Carl Weinschenk spoke with Avishai Wool, CTO, AlgoSec.

 

Weinschenk: How important is the relationship between compliance and how a firewall is managed?
Wool: Recent regulatory developments put firewalls in the middle of compliance reporting. Specifically, the Payment Card Industry Data Security Standard (PCI DSS) has whole sections of what you are supposed to do and not do on firewalls, how to configure them, what traffic to allow and not allow, etc. Anybody who handles payment card information is subject to requirements or will be soon. All these organizations need firewalls and need to report what they do for change control, risk [and other things].

 

Weinschenk: We know about Sarbanes-Oxley and PCI. Are there many others?
Wool: There [also] is ISO 27001, which used to be called ISO 17799. It’s more common in Europe. It came out of a British standard that is all about information security. Firewalls are a central part of that as well. I think it is elective in the U.S., used on an industry-by-industry basis. Certainly in Europe, the standard is very widespread. PCI of course is global. We have customers in Australia, Germany, Canada and the US. Everyone is interested, every sees that it is relevant. Each type of regulation has its own ways of doing things. That adds to the level of effort enterprises need to put into compliance.

 

Weinschenk: Are there major trends or themes in all this?
Wool: There are two major themes of the regulations. One is that there is a big thrust about controlling change. That comes in different flavors, such as process and approvals, documents, audits and changes. Basically, it is demonstrating from an enterprise point of view that you have control of the change process of subsystems, including firewalls, and that people are following it. The other thrust is managing risk. This has to do with making sure firewalls have a well-understood policy that is documented, that it is following best practices and corporate regulations so obviously bad types of traffic are not let through. If there are exceptions, they have to be understood. Basically, there has to be various organizational processes and awareness around the risk components, particularly firewalls.

 

Weinschenk: Are people paying attention?
Wool: I think it is becoming more and more of an issue to more and more organizations. A few years ago, it started with Sarbanes-Oxley, which did have specific IT components but did not have language that specifically targeted firewalls. It was applied to firewalls in the field by auditors. This was focused on the largest corporations that are traded on the American Stock Exchange.

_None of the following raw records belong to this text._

(** A retry moves a task to another eligible worker.  When [prepare_retry]
    succeeds the task had failed, expired or lost its worker, and the replacement
    is not the worker it was assigned to; it is active, was seen within two
    minutes, runs the task's executor type, has no maintenance job in the way,
    holds an active and proven allocation to the task's pool, has a free slot
    and meets the task's stored requirements.  The task then waits for a rekey
    with a new reserved attempt whose number exceeds all earlier ones and whose
    fencing token is the worker's new counter. *)
Theorem retry_reserves_elsewhere tid u pt pi ttl w p w' :
  prepare_retry tid u pt pi ttl w = (Ok p, w') ->
  let stamp := clock (wd_ticks w) in
  let task := rp_task p in
  let worker := rp_worker p in
  exists w1 stored requirements a at' assigned,
    _expire_reservations stamp (w <| wd_ticks := S (wd_ticks w) |>) = (Ok tt, w1) /\
    find_by t_id tid (tasks (wd_db w1)) = Some task /\ task_retryable (t_state task) = true /\
    t_assigned_worker_id task = Some assigned /\ w_id worker <> assigned /\
    In worker (workers (wd_db w1)) /\ In a (worker_allocations (wd_db w1)) /\
    schedulable (wd_db w1) (t_pool_id task) (t_executor_type task) stamp worker a = true /\
    reserved_load (wd_db w1) (w_id worker) stamp < w_capacity worker /\
    json_loads_or (JObj []) (t_public_requirements task) = Some stored /\
    validate_public_requirements stored = Ok requirements /\
    _matches_requirements (wd_db w1) worker requirements (t_workflow_ref task)
      (t_workflow_digest task) = Ok true /\
    find_by t_id tid (tasks (wd_db w')) =
      Some (retried (w_id worker) (stamp + seconds ttl) stamp task) /\
    task_attempts (wd_db w') = task_attempts (wd_db w1) ++ [at'] /\ a_id at' = rp_attempt_id p /\
    a_task_id at' = tid /\ a_worker_id at' = w_id worker /\ a_state at' = AReserved /\
    a_fencing_token at' = w_fencing_counter worker + 1 /\
    (forall b, In b (task_attempts (wd_db w1)) -> a_task_id b = tid ->
               a_attempt_number b < a_attempt_number at').
Proof.
  intros (w1 & stored & req & c & rate & w2 & w3 & Hx & Hf & Hr & Hst & Hv & Hm & Ew & _ & E2 & E3 & Hres)%retry_run
    stamp task worker. unfold worker, task in *. rewrite Ew.
  pose proof (find_by_some _ _ _ _ Hf) as [_ Etid].
  apply first_match_in in Hm as Hc. apply candidate_worker in Hc as (Hw & Ha & Hs). split_bools.
  destruct (t_assigned_worker_id (rp_task p)) as [assigned|] eqn:Eas; [|done]. split_bools.
  apply reserve_retry_run in Hres as (Ef & Ht & (at' & Eat & G1 & G2 & G3 & G4 & G5 & G6) & _);
    [|by rewrite E2, Etid].
  rewrite E2 in Eat, G6. rewrite E3, Etid in *.
  exists w1, stored, req, (c_allocation c), at', assigned. split_and!; try done; try congruence.
  - apply first_match_spec in Hm as (_ & _ & _ & Hm & _). done.
  - intros b Hb Eb. rewrite G6. by apply next_attempt_number_fresh.
Qed.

That wave is mostly behind us. Most organizations subject to SOX have put in place the system and controls. Those that need to be compliant probably are or are in process of becoming so.

 

Now we are seeing a new wave of aggressive and much wider sort of companies, driven primarily by the payment card industry. It covers many, many more organizations than those on the stock exchange. It covers public corporations, private companies — any that do payment cards, including international companies. It is becoming much more widespread. In addition, the PCI standard has much more specific lists of decision protocols that are frowned upon and specific network structures that are required. It is much more pinpointed and much less subject to interpretation. I think that this is going to cause quite a bit of work for IT managers and security managers in many more corporations in the next few years.